The free version of Alexa isn’t perfect but you can register your blog then check under the site info tab where you can get statistics on gender, browsing location (home or work) and education. You can also subscribe to Alexa Pro to view all reader demographics including age, income, ethnicity and family situation.

Another alternative to get your reader demographics is Quantcast.com although you have to add code to every page of your blog.

Reader engagement is also important and you can show this to advertisers by mentioning the number of comments on blog posts and shares on other social networks.

3. Significant followings on social media outposts

Anything over 5,000 is significant. If you can’t compete with that add up all your social media followings and use the total then explain the figure given as your combined followers on Twitter, Facebook, Google+, LinkedIn, Pinterest and Instagram.

4. Email subscribers

Advertisers love email subscribers. Include this statistic if you have over 1,000 subscribers and if you don’t have many email subscribers explain why. For example, tell advertisers your blog is just not the type of blog people subscribe too but they do follow and engage deeply on Facebook.

5. Social proof

Social proof shows advertisers that you are trustworthy and worth backing. If you’ve won any awards for your work, blog or writing mention it. Also mention other brands you’ve worked with, even if you weren’t paid for the work.

So those are the five main things advertisers want to know. Include that information and keep your media kit or emails short and simple to make sure blog advertisers can find that information fast. If you do that blog advertising won’t  just be a hot topic, it will be a handy source of income too.

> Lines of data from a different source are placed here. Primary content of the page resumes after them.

(** * Tiered question answering and the curated Q&A store

    A shallow embedding of two Python modules of the personal-finance RAG
    pipeline:

    - [src/core/hybrid_rag_pipeline.py]: the three-tier router
      [HybridRAGPipeline.ask_question] with its two retrieval wrappers
      [search_qa_data] and [search_documents] and the ungrounded generation
      [get_base_llm_answer];
    - [src/utils/qa_content_manager.py]: the curated knowledge base
      [QAContentManager] with load, save, add, update, delete, validate
      and import.

    Python exceptions are values of [exn] carried by [Raise]; the objects a
    [QAContentManager] shares between its entry list and its category
    buckets live in an explicit heap. *)

From Stdlib Require Import Floats Ascii String.
From stdpp Require Import gmap strings list.

(** ** Python values used by both modules *)

Inductive exn : Type :=
| KeyError (key : string)
| TypeError (msg : string)
| JSONDecodeError
| OSError (msg : string)
| AttributeError (msg : string)
| Exception (msg : string).

Inductive result (A : Type) : Type :=
| Ok (a : A)
| Raise (e : exn).
Arguments Ok {A} a.
Arguments Raise {A} e.

(** The line feed of Python's ['\n']. *)
Definition nl : string := String "010"%char EmptyString.

(** A Python [str] is represented by its UTF-8 encoding, a sequence of
    bytes. Cutting at a line feed, replacing or looking for an ASCII
    label, prefix and substring tests, and concatenation give the same
    result on the encoding as on the characters. [strip] knows, by their
    encodings, all the characters that [str.isspace()] accepts.
    Lower-casing follows the Unicode character database, which is not
    reproduced here: [lower] is a parameter, fixed on ASCII text only. *)
Module PyStr.

(** The whitespace characters one byte long: U+0009 to U+000D, U+001C to
    U+001F and the space. *)
Definition isspace (c : ascii) : bool :=
  let n := nat_of_ascii c in
  (((9 <=? n) && (n <=? 13)) || ((28 <=? n) && (n <=? 32)))%nat.

(** Two bytes long: U+0085 and U+00A0. *)
Definition isspace2 (c1 c2 : ascii) : bool :=
  let n2 := nat_of_ascii c2 in
  ((nat_of_ascii c1 =? 194) && ((n2 =? 133) || (n2 =? 160)))%nat.

(** Three bytes long: U+1680, U+2000 to U+200A, U+2028, U+2029, U+202F,
    U+205F and U+3000. *)
Definition isspace3 (c1 c2 c3 : ascii) : bool :=
  let n1 := nat_of_ascii c1 in
  let n2 := nat_of_ascii c2 in
  let n3 := nat_of_ascii c3 in
  (((n1 =? 225) && (n2 =? 154) && (n3 =? 128))
   || ((n1 =? 226) && (n2 =? 128)
       && (((128 <=? n3) && (n3 <=? 138))
           || (n3 =? 168) || (n3 =? 169) || (n3 =? 175)))
   || ((n1 =? 226) && (n2 =? 129) && (n3 =? 159))
   || ((n1 =? 227) && (n2 =? 128) && (n3 =? 128)))%nat.

(** [s.lstrip()] *)
Fixpoint lstrip (s : string) : string :=
  match s with
  | EmptyString => EmptyString
  | String c1 s1 =>
      if isspace c1 then lstrip s1
      else match s1 with
           | EmptyString => s
           | String c2 s2 =>
               if isspace2 c1 c2 then lstrip s2
               else match s2 with
                    | EmptyString => s
                    | String c3 s3 => if isspace3 c1 c2 c3 then lstrip s3 else s
                    end
           end
  end.

(** [s] is made of whitespace only. *)
Definition blank (s : string) : bool :=
  match lstrip s with EmptyString => true | String _ _ => false end.

(** [s.rstrip()]: [s] up to its longest blank end. *)
Fixpoint rstrip (s : string) : string :=
  match s with
  | EmptyString => EmptyString
  | String c s' => if blank s then EmptyString else String c (rstrip s')
  end.

(** [s.strip()] *)
Definition strip (s : string) : string := rstrip (lstrip s).

Definition lower_char (c : ascii) : ascii :=
  let n := nat_of_ascii c in
  if ((65 <=? n) && (n <=? 90))%nat then ascii_of_nat (n + 32) else c.

(** [s.lower()] on ASCII text: the letters A to Z are replaced. *)
Fixpoint ascii_lower (s : string) : string :=
  match s with
  | EmptyString => EmptyString
  | String c s' => String (lower_char c) (ascii_lower s')
  end.

(** [s.isascii()] *)
Fixpoint isascii (s : string) : bool :=
  match s with
  | EmptyString => true
  | String c s' => (nat_of_ascii c <? 128)%nat && isascii s'
  end.

(** [s.lower()], whatever Unicode's lower-casing does outside ASCII. *)
Class Lowercase : Type := {
  lower : string -> string;
  lower_isascii : forall s, isascii s = true -> lower s = ascii_lower s
}.

(** The lower-casing that leaves every character outside ASCII as it is;
    the sample data below is ASCII text. *)
#[global] Instance ascii_case : Lowercase :=
  {| lower := ascii_lower; lower_isascii := fun _ _ => eq_refl |}.

(** [s.startswith(p)] *)
Definition startswith (s p : string) : bool := String.prefix p s.

(** [s.split(sep)] for a one-character separator: every occurrence cuts,
    and the empty string splits into one empty piece. *)
Fixpoint split (sep : ascii) (s : string) : list string :=
  match s with
  | EmptyString => [EmptyString]
  | String c s' =>
      if Ascii.eqb c sep then EmptyString :: split sep s'
      else match split sep s' with
           | piece :: rest => String c piece :: rest
           | [] => [String c EmptyString]
           end
  end.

Is there any other important information advertisers want to know before working with a blogger?

18 thoughts on “5 Things Blog Advertisers Want to Know”

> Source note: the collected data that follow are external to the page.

(** * Further results

    Properties of the same classes beyond the specification: how the
    variants of an entity relate, what a document must and may contain, where
    errors are located, and what is drawn from the entropy source and the
    clock. *)

(** ** More on validation *)

(** An error made on the spot is not a missing field. *)
Ltac root_error :=
  cbn; first [ intros [<- | []]; discriminate | intros [] ].

(** *** Member lists *)

Lemma lookup_app {A} (k : string) (l1 l2 : list (string * A)) :
  lookup k (l1 ++ l2)
  = match lookup k l1 with Some x => Some x | None => lookup k l2 end.
Proof.
  induction l1 as [| [k' x] l1 IH]; cbn [app lookup]; [reflexivity |].
  now destruct (String.eqb k k').
Qed.

Lemma lookup_absent {A} (k : string) (l : list (string * A)) :
  ~ In k (map fst l) -> lookup k l = None.
Proof.
  induction l as [| [k' x] l IH]; cbn [map fst lookup In]; [reflexivity |].
  intros H. destruct (String.eqb_spec k k') as [-> | _]; [| apply IH]; tauto.
Qed.

Lemma lookup_found {A} (k : string) (x : A) (l : list (string * A)) :
  lookup k l = Some x -> In (k, x) l.
Proof.
  induction l as [| [k' y] l IH]; cbn [lookup]; [discriminate |].
  destruct (String.eqb_spec k k') as [-> | _]; [intros [= ->]; now left |].
  intros H. right. auto.
Qed.

(** A document is read the same way however its members are ordered. *)
Lemma lookup_permutation {A} (k : string) (l1 l2 : list (string * A)) :
  NoDup (map fst l1) -> Permutation l1 l2 -> lookup k l1 = lookup k l2.
Proof.
  intros N P.
  assert (N2 : NoDup (map fst l2))
    by (eapply Permutation_NoDup; [apply Permutation_map, P | exact N]).
  destruct (lookup k l1) as [x |] eqn:E1.
  - symmetry. apply lookup_In; [exact N2 |].
    eapply Permutation_in; [exact P | now apply lookup_found].
  - destruct (lookup k l2) as [y |] eqn:E2; [| reflexivity].
    apply lookup_found in E2. apply Permutation_sym in P.
    apply (Permutation_in _ P) in E2. apply (lookup_In _ _ _ N) in E2. congruence.
Qed.

Section MoreTheory.

Variable eng : Engine.

Local Abbreviation V := (validate eng).

Lemma validate_fields_app (kvs : list (string * json)) (fs1 fs2 : list field) :
  forall w,
    validate_fields V kvs (fs1 ++ fs2) w
    = (let (r1, w1) := validate_fields V kvs fs1 w in
       let (r2, w2) := validate_fields V kvs fs2 w1 in
       (app_res r1 r2, w2)).
Proof.
  induction fs1 as [| f fs1 IH]; intros w; cbn [app validate_fields].
  - destruct (validate_fields V kvs fs2 w) as [[l | es] w2]; reflexivity.
  - destruct (validate_field V kvs f w) as [r w1]. rewrite IH.
    destruct (validate_fields V kvs fs1 w1) as [r1 u1].
    destruct (validate_fields V kvs fs2 u1) as [r2 u2].
    destruct r as [a | es], r1 as [l1 | es1], r2 as [l2 | es2]; cbn;
      rewrite ?app_assoc; reflexivity.
Qed.

(** *** Lists *)

Lemma steady_errors (t : ty) (j : json) (e : error) (w w0 : World) :
  In e (errors (fst (V t j w0))) -> In e (errors (fst (V t j w))).
Proof.
  pose proof (validate_steady eng t j w w0) as S.
  apply verdict_eq in S as [_ S]. now rewrite S.
Qed.

Lemma validate_items_error (t : ty) (items : list json) :
  forall i n j e w w0,
    nth_error items n = Some j ->
    In e (errors (fst (V t j w0))) ->
    In (under (Index (i + n)) e) (errors (fst (validate_items (V t) i items w))).
Proof.
  induction items as [| j0 items IH]; intros i n j e w w0 Hn He.
  - destruct n; discriminate Hn.
  - cbn [validate_items].
    pose proof (steady_errors t j e w w0 He) as He'.
    destruct (V t j0 w) as [r w1] eqn:E1.
    specialize (IH (S i)).
    destruct n as [| n].
    + injection Hn as ->. rewrite E1 in He'. cbn [fst] in He'.
      destruct (validate_items (V t) (S i) items w1) as [rs w2].
      cbn [fst]. autorewrite with res. apply in_or_app. left.
      rewrite Nat.add_0_r. now apply in_map.
    + specialize (IH n j e w1 w0 Hn He).
      destruct (validate_items (V t) (S i) items w1) as [rs w2].
      cbn [fst] in *. autorewrite with res. apply in_or_app. right.
      now replace (i + S n)%nat with (S i + n)%nat by lia.
Qed.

  1. I've been so busy the past year that I've neglected by email list. After checking it recently I learned I had 1,500 subscribers. I was pleasantly surprised, but then stricken with guilt that I've not capitalized on a great opportunity.

    But, I'm a little clueless…….do you sell advertising spots in a newsletter? Do you have some other posts I could read on monetizing an email list? I'm thinking I probably have enormous opportunity right under my nose.

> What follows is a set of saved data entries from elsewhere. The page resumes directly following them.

(** * Snippet-marker analysis scripts: tokenizer, nesting validator and
      substring detector.

    Shallow embedding of [parseTagEvents] / [findNestedTags] (the nested-tag
    script) and of [findSubstringTags] (the duplicate-start-tag script).

    JavaScript strings are sequences of UTF-16 code units; they are modelled
    as [list N].  The regular expressions of the scripts have no [u] flag, so
    they work code unit by code unit as well. *)

From Stdlib Require Import String Ascii.
From Stdlib Require Import List NArith Arith Bool Lia.
From Stdlib Require Import Sorting.Sorted.
Import ListNotations.

Set Implicit Arguments.

(** ** JavaScript strings *)

Module JS.

Definition jsstring := list N.

(** ASCII literal of the source text as a sequence of code units. *)
Definition lit (s : string) : jsstring :=
  map N_of_ascii (list_ascii_of_string s).

Definition eqb (a b : jsstring) : bool :=
  if list_eq_dec N.eq_dec a b then true else false.

(** The code units matched by [\s] and stripped by [trim]: WhiteSpace and
    LineTerminator of ECMAScript. *)
Definition isWhiteSpace (c : N) : bool :=
  ((9 <=? c) && (c <=? 13)          (* TAB LF VT FF CR *)
   || (c =? 32)                     (* SP *)
   || (c =? 160)                    (* NBSP *)
   || (c =? 5760)                   (* U+1680 *)
   || (8192 <=? c) && (c <=? 8202)  (* U+2000 .. U+200A *)
   || (c =? 8232) || (c =? 8233)    (* LS PS *)
   || (c =? 8239) || (c =? 8287)    (* U+202F U+205F *)
   || (c =? 12288)                  (* U+3000 *)
   || (c =? 65279))%N.              (* U+FEFF *)

Definition rbracket : N := 93.      (* ] *)
Definition newline : N := 10.

(** [[^\]]] *)
Definition notRBracket (c : N) : bool := negb (c =? rbracket)%N.

Fixpoint trimStart (s : jsstring) : jsstring :=
  match s with
  | c :: s' => if isWhiteSpace c then trimStart s' else s
  | [] => []
  end.

Definition trimEnd (s : jsstring) : jsstring := rev (trimStart (rev s)).

(** [String.prototype.trim] *)
Definition trim (s : jsstring) : jsstring := trimEnd (trimStart s).

(** [s.split(sep)] for a one-unit separator: never the empty list. *)
Fixpoint split (sep : N) (s : jsstring) : list jsstring :=
  match s with
  | [] => [[]]
  | c :: s' =>
      if (c =? sep)%N then [] :: split sep s'
      else match split sep s' with
           | l :: ls => (c :: l) :: ls
           | [] => [[c]]
           end
  end.

Fixpoint startsWith (s p : jsstring) {struct p} : bool :=
  match p, s with
  | [], _ => true
  | a :: p', b :: s' => (a =? b)%N && startsWith s' p'
  | _ :: _, [] => false
  end.

(** [s.includes(p)] *)
Fixpoint includes (s p : jsstring) : bool :=
  startsWith s p ||
  match s with
  | [] => false
  | _ :: s' => includes s' p
  end.

(** Default comparison of [Array.prototype.sort] on strings: code-unit
    lexicographic order.  [leb a b] is [a <= b]. *)
Fixpoint leb (a b : jsstring) : bool :=
  match a, b with
  | [], _ => true
  | _ :: _, [] => false
  | x :: a', y :: b' =>
      if (x <? y)%N then true
      else if (y <? x)%N then false
      else leb a' b'
  end.

Fixpoint insert (x : jsstring) (l : list jsstring) : list jsstring :=
  match l with
  | [] => [x]
  | y :: l' => if leb x y then x :: l else y :: insert x l'
  end.

(** [arr.sort()] (stable; modelled by insertion sort). *)
Definition sort (l : list jsstring) : list jsstring :=
  fold_right insert [] l.

(** [[...new Set(arr)]]: first occurrences, in insertion order. *)
Definition setOf (l : list jsstring) : list jsstring :=
  fold_left (fun acc t => if existsb (eqb t) acc then acc else acc ++ [t])
            l [].

End JS.

Import JS.

(** ** Backtracking matcher for the two marker patterns *)

Module Regex.

(** A matcher takes the rest of the input and answers with the result of
    its continuation, or [None] when every alternative has failed. *)
Definition cont (A : Type) := jsstring -> option A.

(** A literal run of code units. *)
Definition mLit {A} (l : jsstring) (k : cont A) : cont A :=
  fun s => if startsWith s l then k (skipn (length l) s) else None.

    And FYI, for anyone who doesn't know, you can download a PDF file from Google Analytics to send a nice report document for all your traffic data.

    Thanks for another good post,

    • Hi Magnolia,

      That's a great point. Of course you can sell advertising in your newsletter too separately or if the sponsored post is emailed to people in that.

      I wonder if Google can tailor those reports to only pull a few details. Either way it's an easy option to send blog advertisers if you don't have a proper media kit yet.

  2. Hi Johanna,

    I haven't done a survey for ages but last time I did the results were so interesting. Best way to find out about your readers and why they hang out on your blog. You might be surprised 🙂

  3. Annabel

    I feel like advertisers (I'm the right target audience myself) want to also know the conversion numbers, like how many clicks past advertisers achieved over a 30-day and 60-day period, so they know what to expect.

    This estimate would help them make the right decision when advertising on your site and give advertisers another reason to go with your blog instead of the others…

    Hope it helps?

  4. They also want to know about your rates and if the links are followed or not. I now specifically mention already on my public advertising page that they are not and that I do not accept text links ads (in accordance with google guidelines) in order to avoid any confusion and avoid too many pointless enquiries.

    • Hi Sylvia,

      I don't think genuine advertisers care about follow or no follow links, only SEO companies and it's easy to weed them out by telling them you use no follow links. Great point, thank you 🙂

  5. Great post Annabel! Your original post on blog post rates inspired me to lift mine and it's proved a successful strategy. I find that lower rates can negotiated up. It's all about deciding what you are worth and setting reasonable rates. Your tip on combining different social media platforms into one figure is also a great one. Thank you.

    • I've felt like I've been swimming upstream by charging for guest posts on my blog for so long, that I was ecstatic when I ran across Annabel's post.

      A lot of women's health bloggers don't charge for guest posts and seem to think that simply networking and building community is all that is needed to be a successful blogger.

      As a former accountant and finance major, that entire notion just went against all of my capitalist sensibilities. 🙂


      • Hi Magnolia,

        There's a big difference between accepting guest posts from friends and strategic alliances and from brands who are looking for free advertising. Good for you. At the end of the day if bloggers don't make money they won't be able to carry on blogging, no matter how much they love it. More success to you 🙂

  6. Thanks for nice post , A am a beginner in this field and I started with three blogs, which are my hobby. They are jokes,java language and motivational. I do get some sponsored posts for jokes site.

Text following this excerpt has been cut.